WHAT IS NEEDED: Every line below from the one containing "(** * Routes" through the one containing "[toString] and loose" must be transcribed exactly. Omit all lines outside that stretch.

DATA FOR THIS EXERCISE:
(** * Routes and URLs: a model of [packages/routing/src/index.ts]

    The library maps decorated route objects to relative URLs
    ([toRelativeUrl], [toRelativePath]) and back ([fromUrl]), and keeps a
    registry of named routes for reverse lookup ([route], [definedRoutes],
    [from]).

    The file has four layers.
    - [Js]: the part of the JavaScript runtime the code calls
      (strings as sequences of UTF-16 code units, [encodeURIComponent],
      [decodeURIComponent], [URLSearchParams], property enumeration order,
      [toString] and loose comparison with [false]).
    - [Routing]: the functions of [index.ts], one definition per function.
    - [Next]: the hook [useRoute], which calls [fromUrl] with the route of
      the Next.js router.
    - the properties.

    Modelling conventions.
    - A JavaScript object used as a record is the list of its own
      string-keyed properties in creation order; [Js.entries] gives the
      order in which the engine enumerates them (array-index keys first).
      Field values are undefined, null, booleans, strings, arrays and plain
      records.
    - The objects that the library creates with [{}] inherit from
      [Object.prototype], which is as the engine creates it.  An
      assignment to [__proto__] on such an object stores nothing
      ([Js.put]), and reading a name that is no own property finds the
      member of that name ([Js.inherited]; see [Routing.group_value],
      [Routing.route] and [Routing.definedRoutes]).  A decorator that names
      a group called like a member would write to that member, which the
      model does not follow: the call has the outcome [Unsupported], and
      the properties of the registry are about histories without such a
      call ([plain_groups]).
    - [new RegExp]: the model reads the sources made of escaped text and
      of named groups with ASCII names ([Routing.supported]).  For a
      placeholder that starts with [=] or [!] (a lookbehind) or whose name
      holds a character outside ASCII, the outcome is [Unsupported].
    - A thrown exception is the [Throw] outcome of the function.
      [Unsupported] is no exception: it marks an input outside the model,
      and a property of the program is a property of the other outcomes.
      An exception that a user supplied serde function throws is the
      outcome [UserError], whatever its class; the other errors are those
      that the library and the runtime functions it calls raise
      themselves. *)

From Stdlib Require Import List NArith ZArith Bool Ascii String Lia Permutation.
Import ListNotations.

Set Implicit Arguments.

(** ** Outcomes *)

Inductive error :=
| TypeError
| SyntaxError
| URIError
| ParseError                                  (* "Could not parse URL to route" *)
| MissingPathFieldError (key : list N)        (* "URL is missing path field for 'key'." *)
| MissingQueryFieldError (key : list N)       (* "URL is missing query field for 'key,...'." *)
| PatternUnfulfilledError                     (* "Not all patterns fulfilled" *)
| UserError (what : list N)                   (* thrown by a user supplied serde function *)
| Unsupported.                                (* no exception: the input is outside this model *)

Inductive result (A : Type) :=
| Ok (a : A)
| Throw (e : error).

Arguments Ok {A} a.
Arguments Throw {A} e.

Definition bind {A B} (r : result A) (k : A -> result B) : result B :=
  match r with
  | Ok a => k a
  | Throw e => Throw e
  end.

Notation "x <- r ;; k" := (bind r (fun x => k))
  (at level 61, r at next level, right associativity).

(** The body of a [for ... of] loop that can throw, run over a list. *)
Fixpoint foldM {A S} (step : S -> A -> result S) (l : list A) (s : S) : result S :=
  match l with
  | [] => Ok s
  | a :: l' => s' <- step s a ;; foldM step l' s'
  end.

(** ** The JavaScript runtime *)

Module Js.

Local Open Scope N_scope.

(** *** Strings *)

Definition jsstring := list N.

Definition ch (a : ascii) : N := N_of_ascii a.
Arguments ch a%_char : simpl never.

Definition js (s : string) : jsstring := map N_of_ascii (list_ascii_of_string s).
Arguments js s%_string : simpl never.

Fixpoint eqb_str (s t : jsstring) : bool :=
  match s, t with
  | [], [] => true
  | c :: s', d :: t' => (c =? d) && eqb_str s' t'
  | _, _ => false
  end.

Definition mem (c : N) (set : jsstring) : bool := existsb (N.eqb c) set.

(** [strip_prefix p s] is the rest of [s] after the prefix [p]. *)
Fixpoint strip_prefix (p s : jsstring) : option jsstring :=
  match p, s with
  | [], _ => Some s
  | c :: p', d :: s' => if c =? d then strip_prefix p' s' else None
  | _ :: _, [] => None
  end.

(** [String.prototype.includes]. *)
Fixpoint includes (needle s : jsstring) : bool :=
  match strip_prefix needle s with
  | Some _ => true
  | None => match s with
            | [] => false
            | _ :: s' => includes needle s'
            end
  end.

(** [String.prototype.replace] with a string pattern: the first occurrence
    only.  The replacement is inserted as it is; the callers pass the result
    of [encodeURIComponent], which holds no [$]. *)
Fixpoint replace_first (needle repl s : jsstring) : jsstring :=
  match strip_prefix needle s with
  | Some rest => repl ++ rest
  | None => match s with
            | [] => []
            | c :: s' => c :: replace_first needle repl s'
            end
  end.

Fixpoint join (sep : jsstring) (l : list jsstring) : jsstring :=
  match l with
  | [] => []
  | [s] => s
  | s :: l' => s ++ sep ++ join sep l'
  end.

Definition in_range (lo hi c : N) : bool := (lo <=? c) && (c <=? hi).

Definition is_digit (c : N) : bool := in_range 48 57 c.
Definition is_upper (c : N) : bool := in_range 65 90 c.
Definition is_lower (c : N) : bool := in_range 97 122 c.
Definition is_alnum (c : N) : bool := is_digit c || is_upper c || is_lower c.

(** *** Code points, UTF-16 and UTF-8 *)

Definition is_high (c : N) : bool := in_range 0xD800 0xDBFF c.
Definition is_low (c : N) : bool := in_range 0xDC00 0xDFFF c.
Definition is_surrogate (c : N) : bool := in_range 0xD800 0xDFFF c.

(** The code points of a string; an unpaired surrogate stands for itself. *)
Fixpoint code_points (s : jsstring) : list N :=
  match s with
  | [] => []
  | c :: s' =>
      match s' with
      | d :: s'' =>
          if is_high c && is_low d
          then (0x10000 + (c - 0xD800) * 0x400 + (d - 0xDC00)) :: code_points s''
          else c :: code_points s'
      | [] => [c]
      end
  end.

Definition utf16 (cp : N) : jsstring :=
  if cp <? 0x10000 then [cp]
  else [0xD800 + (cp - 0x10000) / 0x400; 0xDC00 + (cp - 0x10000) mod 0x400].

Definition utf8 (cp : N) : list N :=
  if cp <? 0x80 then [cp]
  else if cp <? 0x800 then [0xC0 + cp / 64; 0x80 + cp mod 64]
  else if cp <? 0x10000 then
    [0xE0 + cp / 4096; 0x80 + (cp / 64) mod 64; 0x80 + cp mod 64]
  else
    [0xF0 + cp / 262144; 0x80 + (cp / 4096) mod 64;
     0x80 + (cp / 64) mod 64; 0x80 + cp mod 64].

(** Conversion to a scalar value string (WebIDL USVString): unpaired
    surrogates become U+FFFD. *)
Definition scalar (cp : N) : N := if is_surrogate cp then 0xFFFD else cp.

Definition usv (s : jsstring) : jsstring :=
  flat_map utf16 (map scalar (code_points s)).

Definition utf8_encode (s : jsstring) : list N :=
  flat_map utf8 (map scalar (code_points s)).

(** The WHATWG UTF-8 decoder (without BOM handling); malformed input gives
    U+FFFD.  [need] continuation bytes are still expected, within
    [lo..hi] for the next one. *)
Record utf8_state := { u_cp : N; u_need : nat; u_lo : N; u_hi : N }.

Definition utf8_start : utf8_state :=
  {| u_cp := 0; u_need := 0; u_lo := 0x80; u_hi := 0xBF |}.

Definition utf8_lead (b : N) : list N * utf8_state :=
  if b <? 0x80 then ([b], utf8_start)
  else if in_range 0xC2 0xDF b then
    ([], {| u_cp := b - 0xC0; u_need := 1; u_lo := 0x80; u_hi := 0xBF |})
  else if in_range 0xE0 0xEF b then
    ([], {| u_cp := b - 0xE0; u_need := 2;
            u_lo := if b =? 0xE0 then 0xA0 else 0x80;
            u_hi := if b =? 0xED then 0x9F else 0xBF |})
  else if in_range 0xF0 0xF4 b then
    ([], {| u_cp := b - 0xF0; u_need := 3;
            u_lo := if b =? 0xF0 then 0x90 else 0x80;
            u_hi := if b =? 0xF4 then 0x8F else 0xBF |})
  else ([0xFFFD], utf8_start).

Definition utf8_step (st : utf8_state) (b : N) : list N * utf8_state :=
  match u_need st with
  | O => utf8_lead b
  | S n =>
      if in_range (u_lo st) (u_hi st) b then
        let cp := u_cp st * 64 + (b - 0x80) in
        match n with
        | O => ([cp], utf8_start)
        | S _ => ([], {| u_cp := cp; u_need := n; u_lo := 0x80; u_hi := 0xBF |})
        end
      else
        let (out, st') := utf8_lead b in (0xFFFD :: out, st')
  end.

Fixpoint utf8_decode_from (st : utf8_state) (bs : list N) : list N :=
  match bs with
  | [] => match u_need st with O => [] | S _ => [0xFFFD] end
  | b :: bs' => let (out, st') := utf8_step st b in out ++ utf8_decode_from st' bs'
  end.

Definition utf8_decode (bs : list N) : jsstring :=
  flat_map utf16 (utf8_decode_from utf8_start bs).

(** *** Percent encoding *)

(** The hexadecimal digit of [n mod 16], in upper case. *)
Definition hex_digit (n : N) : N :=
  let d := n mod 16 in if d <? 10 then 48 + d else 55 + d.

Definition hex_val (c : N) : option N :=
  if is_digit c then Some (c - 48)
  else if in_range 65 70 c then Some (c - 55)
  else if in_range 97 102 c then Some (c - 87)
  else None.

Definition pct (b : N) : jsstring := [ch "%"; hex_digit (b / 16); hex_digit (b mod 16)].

--

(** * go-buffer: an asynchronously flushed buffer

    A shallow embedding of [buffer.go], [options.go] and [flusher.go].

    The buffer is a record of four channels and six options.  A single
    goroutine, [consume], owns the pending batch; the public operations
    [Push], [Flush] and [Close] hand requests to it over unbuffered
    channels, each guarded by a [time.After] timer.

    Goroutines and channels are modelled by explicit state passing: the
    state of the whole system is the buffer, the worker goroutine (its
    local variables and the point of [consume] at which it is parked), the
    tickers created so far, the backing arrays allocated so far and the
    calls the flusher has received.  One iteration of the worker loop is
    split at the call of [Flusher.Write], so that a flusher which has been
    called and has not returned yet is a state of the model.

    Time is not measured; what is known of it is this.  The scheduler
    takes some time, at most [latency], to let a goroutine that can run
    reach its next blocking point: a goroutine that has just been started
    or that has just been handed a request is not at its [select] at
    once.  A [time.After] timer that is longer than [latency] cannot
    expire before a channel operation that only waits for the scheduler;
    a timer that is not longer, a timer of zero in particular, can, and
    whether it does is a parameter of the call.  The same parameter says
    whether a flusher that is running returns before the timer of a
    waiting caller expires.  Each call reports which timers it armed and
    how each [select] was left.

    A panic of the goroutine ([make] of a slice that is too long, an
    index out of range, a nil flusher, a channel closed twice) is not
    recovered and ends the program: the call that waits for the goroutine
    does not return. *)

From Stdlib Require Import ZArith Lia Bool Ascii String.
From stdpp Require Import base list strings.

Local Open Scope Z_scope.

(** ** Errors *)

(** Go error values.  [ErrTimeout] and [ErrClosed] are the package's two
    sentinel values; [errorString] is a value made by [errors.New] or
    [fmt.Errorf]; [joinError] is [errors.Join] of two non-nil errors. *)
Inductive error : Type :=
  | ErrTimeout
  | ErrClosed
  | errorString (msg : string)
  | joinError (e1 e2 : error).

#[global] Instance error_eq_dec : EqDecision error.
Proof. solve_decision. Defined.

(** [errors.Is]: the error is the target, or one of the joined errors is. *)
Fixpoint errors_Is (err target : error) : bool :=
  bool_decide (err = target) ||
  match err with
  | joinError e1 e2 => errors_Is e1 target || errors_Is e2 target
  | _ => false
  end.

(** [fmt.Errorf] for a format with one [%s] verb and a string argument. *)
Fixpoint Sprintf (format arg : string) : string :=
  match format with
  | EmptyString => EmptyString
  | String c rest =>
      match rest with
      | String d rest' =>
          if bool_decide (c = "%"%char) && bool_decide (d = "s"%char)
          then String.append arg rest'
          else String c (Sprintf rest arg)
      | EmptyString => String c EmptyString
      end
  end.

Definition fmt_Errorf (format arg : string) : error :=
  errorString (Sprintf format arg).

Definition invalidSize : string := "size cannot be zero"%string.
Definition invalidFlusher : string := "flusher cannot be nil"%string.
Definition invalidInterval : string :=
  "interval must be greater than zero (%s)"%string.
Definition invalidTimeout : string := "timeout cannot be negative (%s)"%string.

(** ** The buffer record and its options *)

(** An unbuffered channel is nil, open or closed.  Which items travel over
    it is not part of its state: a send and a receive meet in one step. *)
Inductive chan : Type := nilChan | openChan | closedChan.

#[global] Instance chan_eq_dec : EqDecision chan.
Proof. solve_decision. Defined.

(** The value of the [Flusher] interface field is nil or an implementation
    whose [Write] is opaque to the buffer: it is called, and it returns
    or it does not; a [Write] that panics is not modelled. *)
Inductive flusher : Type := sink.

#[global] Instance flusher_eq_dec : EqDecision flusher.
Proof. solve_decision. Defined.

...

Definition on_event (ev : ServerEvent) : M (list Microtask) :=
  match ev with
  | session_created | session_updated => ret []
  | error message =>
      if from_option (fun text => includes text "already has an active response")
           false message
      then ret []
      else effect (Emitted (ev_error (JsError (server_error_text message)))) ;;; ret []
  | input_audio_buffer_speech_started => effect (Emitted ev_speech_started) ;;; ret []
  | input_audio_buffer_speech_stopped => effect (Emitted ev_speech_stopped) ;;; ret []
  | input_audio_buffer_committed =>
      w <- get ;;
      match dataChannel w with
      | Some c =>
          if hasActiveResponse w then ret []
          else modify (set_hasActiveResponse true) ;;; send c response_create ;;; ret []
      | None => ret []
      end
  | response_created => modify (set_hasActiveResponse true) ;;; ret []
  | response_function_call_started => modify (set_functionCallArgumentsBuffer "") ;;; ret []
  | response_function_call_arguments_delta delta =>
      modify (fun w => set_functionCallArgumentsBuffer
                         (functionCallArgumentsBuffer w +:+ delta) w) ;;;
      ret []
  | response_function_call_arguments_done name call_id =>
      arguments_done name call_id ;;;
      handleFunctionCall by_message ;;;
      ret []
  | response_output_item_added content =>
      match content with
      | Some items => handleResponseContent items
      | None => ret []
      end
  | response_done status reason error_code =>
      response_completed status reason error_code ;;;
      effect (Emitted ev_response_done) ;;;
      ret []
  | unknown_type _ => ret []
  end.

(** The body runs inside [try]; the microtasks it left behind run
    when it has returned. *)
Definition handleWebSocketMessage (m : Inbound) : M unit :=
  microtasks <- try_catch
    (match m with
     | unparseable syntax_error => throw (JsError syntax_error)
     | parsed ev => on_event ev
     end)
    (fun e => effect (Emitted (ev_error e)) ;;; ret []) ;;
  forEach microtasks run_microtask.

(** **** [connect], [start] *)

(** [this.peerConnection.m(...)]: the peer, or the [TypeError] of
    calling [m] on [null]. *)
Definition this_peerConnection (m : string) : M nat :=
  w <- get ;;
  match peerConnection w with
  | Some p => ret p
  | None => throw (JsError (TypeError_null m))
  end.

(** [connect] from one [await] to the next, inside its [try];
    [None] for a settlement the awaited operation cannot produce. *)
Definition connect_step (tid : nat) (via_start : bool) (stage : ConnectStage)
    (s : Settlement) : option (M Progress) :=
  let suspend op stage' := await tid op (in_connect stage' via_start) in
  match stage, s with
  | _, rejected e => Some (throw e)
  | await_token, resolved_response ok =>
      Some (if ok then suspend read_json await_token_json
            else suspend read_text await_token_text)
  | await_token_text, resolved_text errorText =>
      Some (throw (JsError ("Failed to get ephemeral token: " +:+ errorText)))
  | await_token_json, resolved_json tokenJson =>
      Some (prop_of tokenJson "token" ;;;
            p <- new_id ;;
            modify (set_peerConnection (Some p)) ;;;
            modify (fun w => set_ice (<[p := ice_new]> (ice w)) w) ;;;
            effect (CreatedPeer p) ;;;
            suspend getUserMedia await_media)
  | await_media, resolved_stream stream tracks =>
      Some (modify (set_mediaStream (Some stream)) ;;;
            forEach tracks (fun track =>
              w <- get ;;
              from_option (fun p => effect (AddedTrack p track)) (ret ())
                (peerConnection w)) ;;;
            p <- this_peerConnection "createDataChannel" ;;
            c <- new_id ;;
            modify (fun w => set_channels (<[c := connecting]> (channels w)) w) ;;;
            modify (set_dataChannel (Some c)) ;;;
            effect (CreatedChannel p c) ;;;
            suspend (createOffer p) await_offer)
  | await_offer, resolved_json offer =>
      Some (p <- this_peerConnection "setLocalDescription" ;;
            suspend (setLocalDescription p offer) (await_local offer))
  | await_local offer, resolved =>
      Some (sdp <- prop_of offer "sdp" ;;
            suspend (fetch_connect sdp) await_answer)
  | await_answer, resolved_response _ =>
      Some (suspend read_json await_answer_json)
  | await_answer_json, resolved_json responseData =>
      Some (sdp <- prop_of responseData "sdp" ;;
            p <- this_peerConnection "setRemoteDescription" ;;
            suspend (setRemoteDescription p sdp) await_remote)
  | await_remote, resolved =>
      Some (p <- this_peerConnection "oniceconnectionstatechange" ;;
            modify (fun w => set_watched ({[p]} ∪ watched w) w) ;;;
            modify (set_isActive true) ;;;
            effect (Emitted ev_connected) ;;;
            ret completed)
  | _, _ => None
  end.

ANSWER SECTION:
(** * Routes and URLs: a model of [packages/routing/src/index.ts]

    The library maps decorated route objects to relative URLs
    ([toRelativeUrl], [toRelativePath]) and back ([fromUrl]), and keeps a
    registry of named routes for reverse lookup ([route], [definedRoutes],
    [from]).

    The file has four layers.
    - [Js]: the part of the JavaScript runtime the code calls
      (strings as sequences of UTF-16 code units, [encodeURIComponent],
      [decodeURIComponent], [URLSearchParams], property enumeration order,
      [toString] and loose comparison with [false]).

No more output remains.